Salta a mi encuentro y clava su mirada en la mía, deshaciendo mi caminar. Yo también la miro, sorprendido ante tal aparición; al principio, sólo existe sorpresa.
- ¡Qué extraña muchacha! - Me digo, y ciertamente lo es
(Como me es imposible de definirla con nuestro simple vocabulario parlado, intentaré describirla de la misma forma en que describiría un sueño: ella es una mezcla rara de penúltima linyera y de primera polizonte en viaje a Venus. Tiene medio melón en la cabeza, las rayas de la camisa pintadas en la piel, dos medias suelas clavadas en los pies y una banderita de taxi libre levantada en cada mano).
La miro, aún sorprendido, y comienzo a reír. Río desvergonzadamente y la gente me mira extrañada al pasar. Pues, verán, sólo yo la veo. A pesar del barullo de Arenales y Callao, advierto rápidamente que nadie más la ve. Que allí se encuentra mi tesoro oculto, que al fin me encuentro con mi encuentro destinado. Extrañas sorpresas ¡cuántos secretos esconden las calles de Buenos Aires! Puedo salir a caminar una mañana cualquiera y a cada paso descubrir algo totalmente diferente y maravilloso, como aquella muchacha a quien los maniquíes podrían guiñarle un ojo, los semáforos darle tres luces celestes y los naranjos del frutero de la esquina tirarle azahares. Aquella hermosa muchacha-tesoro que todavía me mira, a la cual todavía le sonrío, todavía más, todavía mudo por la sorpresa y la visión.
Entonces, ella se acerca a saludarme.
Se saca el melón, me regala una banderita y me dice…

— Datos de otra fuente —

(** The row [UPDATE ... FROM next] leaves, with its delay. *)
Definition completed_row (row : AttemptRow) (now : Z) (success : bool) (initial_delay maximum_delay : Z)
    : AttemptRow * Z :=
  let next_failures := if success then 0 else Z.min (failures row + 1) 4294967295 in
  let delay_ms := if success then 0 else Z.min maximum_delay (initial_delay * 2 ^ Z.min (failures row) 63) in
  (mkAttemptRow (capacity_slot row) next_failures now (now + delay_ms) (quiet_ms row) None None, delay_ms).

(** [lease_token = $3 AND (($7 IS NULL AND lease_until_ms > now_ms) OR
    $7 = pg_current_xact_id())]. *)
Definition completes (row : AttemptRow) (now : Z) (xid token : str) (transaction_id : option str) : bool :=
  bool_decide (lease_token row = Some token)
  && match transaction_id with
     | None => from_option (fun until => now <? until) false (lease_until_ms row)
     | Some id => bool_decide (id = xid)
     end.

(** A statement that returns the rows it wrote. *)
Definition returning {E A} `{SqlxError E} (db : AttemptDb) (r : Result str AttemptDb) (row : A)
    : AttemptDb * Result E (Response A) :=
  match r with
  | Ok db' => (db', Ok (mkResponse [row] 1))
  | Err code => (db, Err (server_error code))
  end.

(** The server: a statement that starts at [started], microseconds of its
    clock, in the transaction [xid], where [gen_random_uuid] gives
    [fresh]. *)
Definition attempt_sql {E} `{SqlxError E} (started : Z) (fresh xid : str)
    : forall A, AttemptQuery E A -> AttemptDb -> AttemptDb * Result E (Response A) :=
  fun A q db =>
  let now := started / 1000 in
  match q in AttemptQuery _ A return AttemptDb * Result E (Response A) with
  | ATTEMPT_SET_LOCAL_TIMEOUTS_SQL _ _ => (db, Ok (mkResponse [tt] 1))
  | ADVISORY_XACT_LOCK _ _ => (db, Ok (mkResponse [tt] 1))
  | ATTEMPT_CLEANUP_SQL shard =>
      let keys := expired_attempts db shard now in
      (delete_attempts db keys, Ok (mkResponse [] (Z.of_nat (length keys))))
  | READ_ATTEMPT fingerprint subject =>
      let out := match db !! storage_key fingerprint subject with
        | Some row => [mkAttemptReply (Ok (failures row)) (Ok (last_failure_ms row))
                         (Ok (retry_at_ms row)) (Ok (lease_until_ms row))]
        | None => []
        end in
      (db, Ok (mkResponse out (Z.of_nat (length out))))
  | SAMPLE_NOW => (db, Ok (mkResponse [Ok now] 1))
  | COUNT_ATTEMPTS shard => (db, Ok (mkResponse [Ok (Z.of_nat (length (shard_list db shard)))] 1))
  | FREE_SLOT shard maximum => (db, Ok (mkResponse [Ok (free_slot db shard maximum)] 1))
  | INSERT_ATTEMPT fingerprint subject slot now quiet lease_until =>
      let key := storage_key fingerprint subject in
      match db !! key with
      | Some _ => (db, Err (server_error UNIQUE_VIOLATION))
      | None =>
          returning db (store_row db key
            (mkAttemptRow slot 0 now now quiet (Some lease_until) (Some fresh))) (Ok fresh)
      end
  | UPDATE_ATTEMPT fingerprint subject failures last_failure now lease_until =>
      let key := storage_key fingerprint subject in
      match db !! key with
      | None => (db, Ok (mkResponse [] 0))
      | Some row =>
          returning db (store_row db key
            (mkAttemptRow (capacity_slot row) failures last_failure now (quiet_ms row)
               (Some lease_until) (Some fresh))) (Ok fresh)
      end
  | COMPLETE_SQL fingerprint subject token success initial_delay maximum_delay transaction_id =>
      let key := storage_key fingerprint subject in
      match db !! key with
      | Some row =>
          if completes row now xid token transaction_id then
            let '(row', delay_ms) := completed_row row now success initial_delay maximum_delay in
            returning db
              (if in_bigint (retry_at_ms row') then store_row db key row' else Err NUMERIC_VALUE_OUT_OF_RANGE)
              (mkCompleteReply (Ok (failures row')) (Ok delay_ms))
          else (db, Ok (mkResponse [] 0))
      | None => (db, Ok (mkResponse [] 0))
      end
  | CLAIM_ATTEMPT fingerprint subject token =>
      let key := storage_key fingerprint subject in
      match db !! key with
      | Some row =>
          if completes row now xid token None then
            returning db
              (store_row db key (mkAttemptRow (capacity_slot row) (failures row) (last_failure_ms row)
                 (retry_at_ms row) (quiet_ms row) (lease_until_ms row) (Some fresh)))
              (mkClaimReply (Ok fresh) (Ok xid))
          else (db, Ok (mkResponse [] 0))
      | None => (db, Ok (mkResponse [] 0))
      end
  end.
Lemma example_reserved_wf : Attempt_wf (fun _ => example_pg_policy) 4000 example_reserved.
Proof.
  split.
  - apply map_Forall_singleton. split; [reflexivity|apply example_pg_policy_valid|done|cbn; lia].
  - unfold example_reserved. intros k1 k2 r1 r2 [<- <-]%lookup_singleton_Some [<- <-]%lookup_singleton_Some. done.
Qed.

(** A server at 6 s. *)
Definition example_tick : Tick := mkTick 5 6000000 6000500.

Definition example_attempt_env (n : nat) : PgEnv unit AttemptDb (AttemptQuery unit) :=
  mkPgEnv (Some (Ok tt)) 0 (map (honest_step (attempt_answer [102] [49])) (replicate n example_tick)) DURATION_ZERO.

Lemma example_attempt_env_ok n :
  attempt_env [102] [49] PostgresAttempts.new (example_attempt_env n) (replicate n example_tick).
Proof. by split. Qed.

(** C30 witness. *)
Lemma pg_attempt_admission_refines_witness :
  exists s, (admit_attempt PostgresAttempts.new ∅ (example_attempt_env 26) (example_pg_subject 1)).1
    = mkCallEnd (Done (Ok (AttemptAdmission_Admitted (receipt_of (example_pg_subject 1) [102])))) (Some (s, false))
    /\ (exists row, committed s !! attempt_key (example_pg_subject 1) = Some row
         /\ lease_token row = Some [102] /\ row_status row = Reserved 0 (from_millis 11000) 0)
    /\ Attempt_wf (fun _ => example_pg_policy) 6000 (committed s).
Proof.
  destruct (pg_attempt_admission_refines (fun _ => example_pg_policy) [102] [49] PostgresAttempts.new ∅
    (example_attempt_env 26) (example_pg_subject 1) 0 example_tick example_tick (replicate 26 example_tick)
    (example_attempt_ok 1) (empty_wf _ 0) (example_attempt_env_ok 26)
    ltac:(split; [done|by apply Forall_replicate|done|done|done]) ltac:(vm_compute; split; discriminate)
    ltac:(vm_compute; discriminate)) as (s & admission & Hrun & [_ Heff] & Hwf).
  assert (Hend : ce_result (admit_attempt PostgresAttempts.new ∅ (example_attempt_env 26) (example_pg_subject 1)).1
    = Done (Ok (AttemptAdmission_Admitted (receipt_of (example_pg_subject 1) [102])))) by (vm_compute; reflexivity).
  rewrite Hrun in Hend. injection Hend as ->.
  assert (Hfree : pg_status (fun _ => example_pg_policy) ∅ (attempt_key (example_pg_subject 1)) (at_ms example_tick)
    = Free) by reflexivity.
  rewrite Hfree in Heff. cbn [status_denial status_failures] in Heff.
  destruct Heff as [(_ & row & Hrow & Htok & Hst)|(_ & Hden & _)]; [|discriminate Hden].
  exists s. split; [exact Hrun|]. split; [|exact Hwf]. exists row. exact (conj Hrow (conj Htok Hst)).
Defined.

- ¡Piantada! Ya sé que estoy piantada. ¿No ves que va la luna rodando por Callao? Que un corzo de astronautas y niños, con un vals, me baila alrededor… cantá, vení, volá.
La escucho y la veo, sólo mis oídos la escuchan, sólo mis ojos se posan en ella, y siento unas locas ganas de tomar envión y levantar vuelo a su lado. Sólo yo la veo, y siento cómo desaparecen los imposibles, cómo todo se desmantela. La veo, también la escucho, y todavía un poco risueño, no atino a decir palabra alguna. Pero ella, comenzando a sonreír, me dice...

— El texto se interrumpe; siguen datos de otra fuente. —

(* ===== verification/PgAttemptFence.v ===== *)
(** The [low_level] seam: a claim fences a live reservation to the
    transaction that locked it. *)

From Stdlib Require Import Ascii String.
From stdpp Require Import prelude list gmap.
From S2P Require Import Prelude RustStd Identifier Policy Decision AttemptPolicy Key Check Observation MemAttempts PgErrors PgConfig PgSession PgTables PgAdmission PgConnection PgSpec PgHonest PgAttempts PgAttemptSpec PgAttemptRefine.
Open Scope Z_scope.
Open Scope list_scope.
Import AttemptStore.
Import PostgresAttempts.

Section Fence.
Context {E : Type} `{SqlxDecode E} (policies : PolicyFingerprint -> AttemptPolicy).
Context (subject : AttemptSubject) (Hsubject : attempt_ok policies subject).

(** Completions staged on a host's transaction. *)
Lemma staged_stale db started fresh xid token outcome transaction_id :
  from_option (fun row => completes row (started / 1000) xid token transaction_id) false
    (db !! attempt_key subject) = false ->
  staged_completion (attempt_sql (E := E) started fresh xid) db (receipt_of subject token) outcome transaction_id
  = Done (db, Ok StagedStale).
Proof.
  intros Hs. unfold staged_completion. rewrite (completion_query_honest policies) by done.
  cbn [mbind Outcome_bind]. by rewrite completion_sql_stale.
Qed.

Lemma staged_applied db seen started fresh xid token outcome transaction_id row :
  Attempt_wf policies seen db -> db !! attempt_key subject = Some row ->
  completes row (started / 1000) xid token transaction_id = true ->
  0 <= seen <= started / 1000 -> started / 1000 + 3 * MAX_WINDOW_MILLIS <= i64_max ->
  exists row',
    staged_completion (attempt_sql (E := E) started fresh xid) db (receipt_of subject token) outcome transaction_id
    = Done (<[attempt_key subject := row']> db,
            Ok (StagedApplied (completion_of (as_policy subject) outcome (failures row))))
    /\ lease_token row' = None
    /\ row_status row' = completed_status (as_policy subject) outcome (failures row) (started / 1000).
Proof.
  intros Hdb Hrow Hcompletes Hseen Hroom.
  pose proof (row_failures _ _ (rw_ok _ _ _ _ (aw_rows _ _ _ Hdb _ _ Hrow))) as Hf.
  destruct (completion_sql_honest (E := E) policies fresh xid subject Hsubject db seen Hdb started row token
    outcome transaction_id Hrow Hcompletes) as (row' & Hsql & _ & Htok & Hst); [lia..|done|].
  exists row'. split; [|done]. unfold staged_completion. rewrite (completion_query_honest policies) by done.
  cbn [mbind Outcome_bind]. rewrite Hsql. cbn [mbind Result_bind rows].
  by rewrite (completion_result_honest policies).
Qed.

Lemma claim_sql db seen started fresh xid token row :
  Attempt_wf policies seen db -> db !! attempt_key subject = Some row ->
  completes row (started / 1000) xid token None = true -> seen + 3 * MAX_WINDOW_MILLIS <= i64_max ->
  exists db1 row1,
    claim_in (attempt_sql (E := E) started fresh xid) db (receipt_of subject token)
    = (db1, Ok (Claimed (mkPgAttemptClaim (receipt_of subject fresh) xid)))
    /\ db1 = <[attempt_key subject := row1]> db /\ Attempt_wf policies seen db1
    /\ lease_token row1 = Some fresh /\ failures row1 = failures row.
Proof.
  intros Hdb Hrow Hcompletes Hroom. pose proof (aw_rows _ _ _ Hdb _ _ Hrow) as Hwf.
  set (row1 := mkAttemptRow (capacity_slot row) (failures row) (last_failure_ms row) (retry_at_ms row)
    (quiet_ms row) (lease_until_ms row) (Some fresh)).
  assert (Hlease : is_Some (lease_until_ms row)).
  { unfold completes in Hcompletes. apply andb_true_iff in Hcompletes as [_ Hlive].
    destruct (lease_until_ms row); [by eexists|done]. }
  assert (Hok1 : attempt_row_ok (attempt_key subject) row1 = true).
  { pose proof (rw_ok _ _ _ _ Hwf) as Hok. unfold attempt_row_ok in *. rewrite !andb_true_iff in Hok |- *.
    destruct_and? Hok. split_and!; try done. apply bool_decide_eq_true_2. by split. }
  assert (Hwf1 : row_wf policies seen (attempt_key subject) row1).
  { destruct Hwf as [_ Hp Hq Ht]. by split. }
  pose proof (slot_open_own policies seen db _ row Hdb Hrow) as Hopen.
  exists (<[attempt_key subject := row1]> db), row1. split; [|split_and!; [done|by apply store_wf|done..]].
  unfold claim_in. cbn [attempt_sql receipt_of pr_policy pr_subject pr_token].
  rewrite storage_key_of, Hrow, Hcompletes. rewrite store_row_Ok; [done|done| |done].
  destruct Hlease as [until Hu]. destruct Hwf as [_ Hp Hq Ht]. rewrite Hu in Ht.
  destruct Hp as (_ & _ & _ & _ & Hqp & Hlp & _). unfold QuotaPeriod_wf in *. rewrite MAX_WINDOW_MILLIS_val in *.
  unfold expiry_ms, row1, i64_min. cbn [lease_until_ms quiet_ms last_failure_ms]. rewrite Hu, Hq. cbn. unfold id. lia.
Qed.

(** C32. Claiming succeeds exactly on the live reservation its receipt names.
    The claim then fences it: the receipt it was made from is stale ever
    after; the claim completes nothing in any other transaction, nor in its
    own once the savepoint that made it is rolled back; and in its own
    transaction it applies the outcome by the policy's schedule, however
    long after the lease has ended. *)
Theorem pg_attempt_claim_fences db seen started fresh xid token
    (Hdb : Attempt_wf policies seen db) (Hfresh : fresh <> token)
    (Hseen : 0 <= seen <= started / 1000) (Hroom : seen + 3 * MAX_WINDOW_MILLIS <= i64_max) :
  match db !! attempt_key subject with
  | Some row =>
      if completes row (started / 1000) xid token None then
        exists db1,
          let claim := mkPgAttemptClaim (receipt_of subject fresh) xid in
          claim_in (attempt_sql (E := E) started fresh xid) db (receipt_of subject token)
          = (db1, Ok (Claimed claim))
          /\ (forall later fresh' xid' outcome,
               complete_in (attempt_sql (E := E) later fresh' xid') db1 (receipt_of subject token) outcome
               = Done (db1, Ok StagedStale))
          /\ (forall later fresh' xid' outcome, xid' <> xid ->
               finish_in (attempt_sql (E := E) later fresh' xid') db1 claim outcome
               = Done (db1, Ok StagedStale))
          /\ (forall later fresh' xid' outcome,
               finish_in (attempt_sql (E := E) later fresh' xid') db claim outcome
               = Done (db, Ok StagedStale))
          /\ (forall later fresh' outcome, started <= later ->
               later / 1000 + 3 * MAX_WINDOW_MILLIS <= i64_max ->
               exists row',
                 finish_in (attempt_sql (E := E) later fresh' xid) db1 claim outcome
                 = Done (<[attempt_key subject := row']> db1,
                         Ok (StagedApplied (completion_of (as_policy subject) outcome (failures row))))
                 /\ lease_token row' = None
                 /\ row_status row' = completed_status (as_policy subject) outcome (failures row) (later / 1000))
      else claim_in (attempt_sql (E := E) started fresh xid) db (receipt_of subject token) = (db, Ok ClaimStale)
  | None => claim_in (attempt_sql (E := E) started fresh xid) db (receipt_of subject token) = (db, Ok ClaimStale)
  end.
Proof.
  destruct (db !! attempt_key subject) as [row|] eqn:Hrow.
  2:{ unfold claim_in. cbn [attempt_sql receipt_of pr_policy pr_subject pr_token].
      by rewrite storage_key_of, Hrow. }
  destruct (completes row (started / 1000) xid token None) eqn:Hc.
  2:{ unfold claim_in. cbn [attempt_sql receipt_of pr_policy pr_subject pr_token].
      by rewrite storage_key_of, Hrow, Hc. }
  destruct (claim_sql db seen started fresh xid token row Hdb Hrow Hc Hroom)
    as (db1 & row1 & Hclaim & -> & Hwf1 & Htok1 & Hf1).
  assert (Htok : lease_token row = Some token).
  { unfold completes in Hc. apply andb_true_iff in Hc as [Ht _]. by apply bool_decide_eq_true_1 in Ht. }
  assert (Hrow1 : <[attempt_key subject := row1]> db !! attempt_key subject = Some row1) by apply lookup_insert_eq.
  eexists. split; [exact Hclaim|]. split_and!.
  - intros later fresh' xid' outcome. apply staged_stale. rewrite Hrow1. cbn. unfold completes.
    rewrite Htok1, bool_decide_eq_false_2; [done|congruence].
  - intros later fresh' xid' outcome Hxid. apply staged_stale. rewrite Hrow1. cbn. unfold completes.
    rewrite (bool_decide_eq_false_2 (xid = xid')) by congruence. apply andb_false_r.
  - intros later fresh' xid' outcome. apply staged_stale. rewrite Hrow. cbn. unfold completes.
    rewrite Htok, bool_decide_eq_false_2; [done|congruence].
  - intros later fresh' outcome Hlater Hroom'. rewrite <- Hf1.
    apply (staged_applied _ seen); [done|done| | |done].
    + unfold completes. rewrite Htok1. by rewrite !bool_decide_eq_true_2.
    + assert (started / 1000 <= later / 1000) by (apply Z.div_le_mono; lia). lia.
Qed.
End Fence.

(** * A concrete claim *)

#[local] Existing Instance example_sqlx.
#[local] Instance example_decode : SqlxDecode unit := { Decode := fun _ => tt }.

(** C32 witness. *)
Lemma pg_attempt_claim_fences_witness :
  exists db1,
    claim_in (attempt_sql 6000000 [102] [49]) example_reserved (receipt_of (example_pg_subject 1) [116])
    = (db1, Ok (Claimed (mkPgAttemptClaim (receipt_of (example_pg_subject 1) [102]) [49])))
    /\ finish_in (attempt_sql 60000000 [103] [50]) db1
         (mkPgAttemptClaim (receipt_of (example_pg_subject 1) [102]) [49]) Success
       = Done (db1, Ok StagedStale).
Proof.
  pose proof (pg_attempt_claim_fences (fun _ => example_pg_policy) (example_pg_subject 1) (example_attempt_ok 1)
    example_reserved 4000 6000000 [102] [49] [116] example_reserved_wf ltac:(discriminate)
    ltac:(vm_compute; split; discriminate) ltac:(vm_compute; discriminate)) as Hfence.
  assert (Hrow : example_reserved !! attempt_key (example_pg_subject 1)
    = Some (mkAttemptRow 0 2 100 4000 3600000 (Some 9000) (Some [116]))) by reflexivity.
  rewrite Hrow in Hfence. destruct Hfence as (db1 & Hclaim & _ & Hother & _).
  exists db1. split; [exact Hclaim|]. apply Hother. discriminate.
Defined.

- ¡Piantada! Ya sé que estoy piantada. Yo veo a Buenos Aires desde el nido de un gorrión. Y a vos te vi tan triste, vení, volá, sentí el loco berretín que tengo para vos.
Y entonces todo se sucede. Las manos pierden la timidez y se estrechan las unas con las otras, las suyas y las mías. Nos tomamos de la mano y cual vehículo a reacción a chorro, impulsado por magias absurdas, levantamos vuelo.

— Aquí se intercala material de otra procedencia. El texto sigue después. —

Lemma silent_reconcile_row policy now row :
  silent (E := E) (PostgresAttempts.reconcile_row policy now row).
Proof.
  unfold PostgresAttempts.reconcile_row. do 5 (apply silent_bind; [auto with silence|intros ?]).
  match goal with |- silent (match ?lease with _ => _ end) => destruct lease as [until|] end;
    [|apply silent_reconcile_failures].
  destruct (now <? until); [auto with silence|].
  apply silent_bind; [auto with silence|intros ?]. apply silent_reconcile_failures.
Qed.

Lemma atomic_grant tx policy subject token_row :
  atomic (E := E) (PostgresAttempts.grant tx policy subject token_row).
Proof. silently. auto with silence. Qed.

Lemma atomic_reserve_slot tx policy fingerprint subject shard maximum now :
  atomic (E := E) (PostgresAttempts.reserve_slot tx policy fingerprint subject shard maximum now).
Proof.
  unfold PostgresAttempts.reserve_slot. do 2 silently.
  destruct (maximum <=? _); [apply atomic_capacity_denial|]. do 2 silently.
  match goal with |- atomic (match ?slot with _ => _ end) => destruct slot as [slot|] end;
    [|apply atomic_capacity_denial].
  do 3 silently. apply atomic_grant.
Qed.

Lemma atomic_admit subject maximum deadline :
  atomic (E := E) (PostgresAttempts.admit_transaction subject maximum deadline).
Proof.
  unfold PostgresAttempts.admit_transaction. do 6 silently. apply atomic_bind.
  { destruct (head _); [apply silent_reconcile_row|auto with silence]. }
  intros [denial|[failures last_failure]]; [apply atomic_deny|].
  destruct (head _); [|apply atomic_reserve_slot]. do 2 silently. apply atomic_grant.
Qed.
(** C14 witness: a request enters; one is turned away by a lost
    acknowledgement though its commit took effect; one names no subject; a
    direct check takes the rest of the burst; a request meets a server whose
    clock went back; and a later one enters. *)
Lemma pg_axum_gcra_bound_witness :
  let '(T, db, entered) := gcra_traffic (Check_counter_key (example_gcra_pg_check 0 1 1)) 0
                             PostgresGcra.GcraDb_new [] example_gcra_fleet in
  entered = [(1200, 1200, 1); (1002, 1002, 3); (1000, 1000, 1)]
  /\ forall a e, a <= e -> reported_in a e entered * 1000 <= 5 * 1000 + (e - a) * 10.
Proof.
  pose proof (pg_axum_gcra_bound example_gcra_policies 10000 (Check_counter_key (example_gcra_pg_check 0 1 1))
    10 1000 5 example_gcra_fleet ltac:(rewrite MAX_WINDOW_MILLIS_val; unfold_widths; lia) ltac:(lia) ltac:(lia)
    ltac:(lia) ltac:(lia)) as Hbound.
  assert (Hentered : (gcra_traffic (Check_counter_key (example_gcra_pg_check 0 1 1)) 0
    PostgresGcra.GcraDb_new [] example_gcra_fleet).2 = [(1200, 1200, 1); (1002, 1002, 3); (1000, 1000, 1)])
    by (vm_compute; reflexivity).
  destruct (gcra_traffic _ _ _ _ _) as [[T db] entered]. cbn [snd] in Hentered.
  split; [exact Hentered|]. intros a e Hae.
  destruct Hbound as (charges & _ & Hall).
  - apply (Forall_impl example_gcra_in_order); [exact example_gcra_fleet_in_order|by intros t []].
  - apply (Forall_impl example_gcra_in_order); [exact example_gcra_fleet_in_order|by intros t []].
  - by apply Hall.
Defined.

Loco, locos, los dos locos, como dos acróbatas dementes nos unimos en un salto astronómico. Un salto que nos acopla al viento porteño, allí, bien alto en el cielo; este viento que nos arrastra, que nos deja volar fundidos en cielo-viento. Volamos, y esquivando edificios y antenas, nos dejamos guiar por marejadas de aire citadinas. Volamos, y las golondrinas que nos miran pasar, distraídas pierden el rumbo. Volamos, y nos reímos del día, de los caminos, de la sensatez y del sentido común. Volamos, y la miro y me vuelve una loca dulzura. Volamos, y ella que observa atentamente la ciudad, escoge un edificio donde aterrizar. Y aterrizamos algo tristes, algo apartados, como extrañando la libertad de volar. Pero igual, qué más da, me encuentro tranquilo y seguro, cómodo y feliz. ¡Qué libertad! ¡Y cuánta alegría contenida!
Entonces vuelvo a mirarla, directo a sus ojos, que a veces son verdes, a veces azules, a veces naranjas, y le digo…
- Qué hermoso regalo me has dado…
Silencio. Atrás el canto de las golondrinas.
- Siempre supe que había un tesoro escondido en esta ciudad: algo que buscar, algo que anhelar, algo como tú. Desde siempre te he buscado y bien que me has hecho esperar. Pero me siento feliz de haberte buscado, de haber dedicado tanto tiempo a buscarte. El sólo encontrarte me ha transformado en otro, como si hubiera mudado de cuerpo.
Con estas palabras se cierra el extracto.